Incidentally, I noticed at the Delta Airlines counter that 2 out of the 5 employees were Christians – a
Steve and a Marilyn. Clearly, this is way more than the proportion of Christians in the population of India.
Does it mean that the Delta people prefer Christian employees. But again, I am probably looking at
conspiracies where there are none. As the statisticians among you must already be crying in anguish, 7 is
hardly a good enough sample size to make generalizations, and grevious accusations on the kind and gentle
people at Delta airlines, who so very kindly accomodated me on a Swiss Airlines flight to Zurich.
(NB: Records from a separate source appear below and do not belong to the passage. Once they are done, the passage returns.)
Lemma safe_git_eq linux debug cmd0 args :
  executable_name_lookup_key cmd0 = Some (&"git") ->
  is_safe_to_call_with_exec linux debug (cmd0 :: args) = is_safe_git_command debug (cmd0 :: args).
Proof. intros Hk. unfold is_safe_to_call_with_exec. rewrite Hk. by destruct linux. Qed.

(** An approved git command is one of five queries: its first word that is
    not an option is [status], [log], [diff], [show] or [branch]; before it there
    are only options, none of which changes the repository, the configuration,
    the executables or the pager; after it nothing writes to a file or runs a
    program; and [branch] has only listing flags. *)
Theorem safe_git_is_query linux debug cmd0 args :
  is_safe_to_call_with_exec linux debug (cmd0 :: args) = Ok true ->
  executable_name_lookup_key cmd0 = Some (&"git") ->
  exists global sub rest,
    args = global ++ sub :: rest /\ sub ∈ GIT_QUERIES /\
    Forall (fun a => starts_with (&"-") a = true /\ git_matches_option_pattern a UNSAFE_GIT_GLOBAL_OPTIONS = false) global /\
    Forall (fun a => git_matches_option_pattern a UNSAFE_GIT_SUBCOMMAND_OPTIONS = false) rest /\
    (sub = &"branch" -> Forall (fun a => is_branch_listing_flag a = true) rest).
Proof.
  intros H Hk. rewrite safe_git_eq in H by done.
  destruct (find_git_subcommand (cmd0 :: args) GIT_QUERIES) as [[i sub]|] eqn:E.
  2: { unfold is_safe_git_command in H. by rewrite E in H. }
  pose proof E as (c & pre & post & Hcmd & -> & Hs & _ & Hopt)%find_git_subcommand_spec. simplify_eq.
  rewrite is_safe_git_command_eq in H by done. simplify_eq.
  apply andb_true_iff in H as [H Hb]. apply andb_true_iff in H as [Hg Hr].
  apply negb_true_iff in Hg. apply negb_true_iff in Hr.
  assert (forall p (l : list str), existsb p l = false -> Forall (fun a => p a = false) l) as Hx.
  { intros p l. induction l as [|x l IH]; cbn; [constructor|]. intros [? ?]%orb_false_iff. constructor; auto. }
  exists pre, sub, post. split_and!; [done|done| |by apply Hx|].
  - apply Forall_and. split; [by apply Hopt|by apply Hx].
  - intros ->. rewrite str_eqb_refl in Hb. cbn [negb orb] in Hb. unfold git_branch_is_read_only in Hb.
    destruct post; [constructor|]. exact (branch_loop_spec _ _ Hb).
Qed.

Lemma safe_git_is_query_witness :
  exists global sub rest,
    [&"--no-pager"; &"branch"; &"-a"] = global ++ sub :: rest /\ sub ∈ GIT_QUERIES /\
    (sub = &"branch" -> Forall (fun a => is_branch_listing_flag a = true) rest).
Proof.
  destruct (safe_git_is_query true true (&"/usr/bin/git") [&"--no-pager"; &"branch"; &"-a"])
    as (g & s & r & H1 & H2 & _ & _ & H3); [reflexivity|reflexivity|]. exists g, s, r. auto.
Defined.

(** ** Safe and dangerous are exclusive *)

Definition SAFE_NAMES : list str :=
  READ_ONLY_COMMANDS ++ [ &"numfmt"; &"tac"; &"base64"; &"find"; &"rg"; &"git"; &"sed" ].

Lemma safe_name linux debug cmd0 args :
  is_safe_to_call_with_exec linux debug (cmd0 :: args) = Ok true ->
  exists k, executable_name_lookup_key cmd0 = Some k /\ k ∈ SAFE_NAMES.
Proof.
  unfold is_safe_to_call_with_exec. destruct (executable_name_lookup_key cmd0) as [k|]; [|done]. intros H.
  exists k. split; [done|]. unfold SAFE_NAMES. apply elem_of_app.
  destruct (linux && _) eqn:E1; [apply andb_true_iff in E1 as [_ E1]; apply in_list_elem in E1; set_solver|].
  destruct (in_list READ_ONLY_COMMANDS k) eqn:E2; [left; by apply in_list_elem|]. right.
  repeat (case_match eqn:E; [apply str_eqb_eq in E as ->; set_solver|clear E]). done.
Qed.

(** A safe name is its own stem and not a shell. *)
Lemma safe_names_plain k :
  k ∈ SAFE_NAMES ->
  shell_of_name k = None /\ file_stem k = Some k /\ rsplit_once dot k = None /\
  is_dangerous_to_call_with_exec [k] = false.
Proof.
  intros H. unfold SAFE_NAMES, READ_ONLY_COMMANDS in H. cbn [app] in H.
  repeat (apply elem_of_cons in H as [->|H]; [by split_and!|]). by apply not_elem_of_nil in H.
Qed.

Lemma shell_name_is_file_name p t : shell_of_name p = Some t -> file_name p = Some p.
Proof. unfold shell_of_name. repeat (case_match eqn:E; [apply str_eqb_eq in E as ->; done|clear E]). done. Qed.

Lemma safe_name_no_shell p k :
  file_name p = Some k -> k ∈ SAFE_NAMES -> detect_shell_type p = Ok None.
Proof.
  intros Hf Hk. destruct (safe_names_plain k Hk) as (Hn & Hstem & Hdot & _).
  unfold detect_shell_type. destruct (detect_shell_type_ok (length p) p ltac:(lia)) as [t Ht]. rewrite Ht. f_equal.
  revert Ht. destruct (length p) as [|n]; cbn [detect_shell_type_fuel];
    (destruct (shell_of_name p) eqn:Es; [apply shell_name_is_file_name in Es as Hf'; congruence|]);
    unfold file_stem at 1; rewrite Hf, Hdot; (case_decide; [congruence|]); [done|].
  destruct n as [|n]; cbn [detect_shell_type_fuel]; rewrite Hn, Hstem, decide_True by done; congruence.
Qed.

Lemma safe_not_dangerous_exec linux debug command :
  is_safe_to_call_with_exec linux debug command = Ok true -> is_dangerous_to_call_with_exec command = false.
Proof.
  destruct command as [|cmd0 args]; [done|]. intros (k & Hk & Hin)%safe_name.
  cbn [is_dangerous_to_call_with_exec].
  destruct (str_eqb cmd0 (&"rm")) eqn:E1.
  { apply str_eqb_eq in E1 as ->. cbv in Hk. simplify_eq. apply in_list_elem in Hin. discriminate Hin. }
  destruct (str_eqb cmd0 (&"sudo")) eqn:E2; [|done].
  apply str_eqb_eq in E2 as ->. cbv in Hk. simplify_eq. apply in_list_elem in Hin. discriminate Hin.
Qed.

Lemma bash_for_zsh_flag f : bash_for_zsh f = &"-lc" \/ bash_for_zsh f = &"-c" -> bash_for_zsh f = f.
Proof. unfold bash_for_zsh. destruct (str_eqb f (&"zsh")); [intros [|]; done|done]. Qed.

(** The parse does not depend on which of the two shells is named. *)
Lemma plain_commands_for_zsh {grammar : BashGrammar} shell flag script :
  script <> &"zsh" ->
  parse_shell_lc_plain_commands (map bash_for_zsh [shell; flag; script]) =
  parse_shell_lc_plain_commands [shell; flag; script].
Proof.
  intros Hs. cbn [map]. replace (bash_for_zsh script) with script
    by (unfold bash_for_zsh; by rewrite (proj2 (str_eqb_neq script (&"zsh")) Hs)).
  unfold parse_shell_lc_plain_commands, extract_bash_command.
  assert (str_eqb (bash_for_zsh flag) (&"-lc") || str_eqb (bash_for_zsh flag) (&"-c") =
          str_eqb flag (&"-lc") || str_eqb flag (&"-c")) as ->.
  { unfold bash_for_zsh. destruct (str_eqb flag (&"zsh")) eqn:E; [|done]. by apply str_eqb_eq in E as ->. }
  destruct (_ || _); cbn [negb]; [|done].
  unfold bash_for_zsh. destruct (str_eqb shell (&"zsh")) eqn:E; [|done]. by apply str_eqb_eq in E as ->.
Qed.

Lemma existsb_safe linux debug commands :
  Forall (fun c => is_safe_to_call_with_exec linux debug c = Ok true) commands ->
  existsb is_dangerous_to_call_with_exec commands = false.
Proof. induction 1 as [|c l Hc _ IH]; cbn; [done|]. by rewrite (safe_not_dangerous_exec linux debug), IH. Qed.

Lemma dangerous_head cmd0 args :
  is_dangerous_to_call_with_exec (cmd0 :: args) = true -> cmd0 = &"rm" \/ cmd0 = &"sudo".
Proof.
  cbn [is_dangerous_to_call_with_exec]. destruct (str_eqb cmd0 (&"rm")) eqn:E1; [left; by apply str_eqb_eq|].
  destruct (str_eqb cmd0 (&"sudo")) eqn:E2; [right; by apply str_eqb_eq|done].
Qed.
Emigration, Security, was a breeze, and in no time at all, I was near the gate, waiting to be boarded on the
plane. Several phone calls were made, and family, friends and more were assured, reassured that everything
was fine and that I would reach Boston in one piece. Curious simile, that. Ever wondered what reaching in
one piece means? If I don’t reach in one piece and in, say, two pieces, would that qualify as reaching at
all? I mean the body of Ravi Bhoraskar would be in Boston, but would Ravi Bhoraskar be in Boston? This
brings us to the most fundamental question of human existence – what is life? Doctors today say that a
person is said to be dead when his heart stops beating. However, there are several body functions, like the
brain, which go dead before the heart stops beating. Have
you heard of brain dead people? Also, there are several body functions that continue hours after the heart
has stopped beating. This is what makes organ transplant from dead people possible. I beleive there is no
concete answer to this fundamental question yet. The doctors among you may beg to differ. Please do. Please
let me know.
The flight to Zurich was a particularly pleasant
one. Although I slept through most of it, the general impression was that I was welcome on the flight and
the air hostesses/stewards were warm and pleasant. The meal was particularly delicious. Hot breadrolls,
sausages, an omlette, and mashed potatoes.
I reached Zurich soon enough. Since I had plenty
of hours to go, I decided that I wanted to see the whole airport. Ghenghiz Khan wanted to conquer the whole
world, but my aim was
decidedly more modest. So I roamed around
for a bit in the terminal I was in, tried connecting to the wi-fi (which turned out to be not free. I
tell you, the invention of money will lead to the downfall of humanity. But I speak in jest, of course)
and peed a few times. I then caught a train(or whatever it is called) to the other terminal, roamed
around a bit, peed once and returned to the original terminal, where I had to catch my flight to the Big
Apple from. Past the security, I sat in a coffee shop, and started reading the book given so graciously
by my beloved. Only when I had finished a few pages did I realize that the view out of the window was
out of the world. Well not really out of the world. In reality it was only the view out of the window,
but what I mean when I say out of the world is that the view was quite a pretty site. In the distance,
you could see a green tree covered hill, sitting beneath a sky as blue as Paris Hilton’s make-up. The
airport was sitting in the midst of several such hills, and looked as pretty as pretty can be. I realize
the futility of my trying to describe the scene in words, as I understand the wisdom of the sages who
once said that a picture speaks more than a thousand words.
After a nap, I
got on to the Delta Airlines flight to New York. The plane was much smaller than the swiss airlines
plane, and was mostly empty too. Also, there were no personal TV screens. Just a big central screen.
Like a video coach bus. Have you ever been on one? The food was not as good as that on Swiss Airlines,
and me being on one of the last seats of the plane, the chicken was over by the time the steward reached
me, and I had to make do with some vegetarian pasta. But like another great sage once said : such is
life dearies. An advantage, though, of the plane being empty was that I got a seat meant for 3 all to
myself, and I could lie down and sleep.
Soon the 8.5 hours journey was over, and I was at John F Kennedy airport, New York.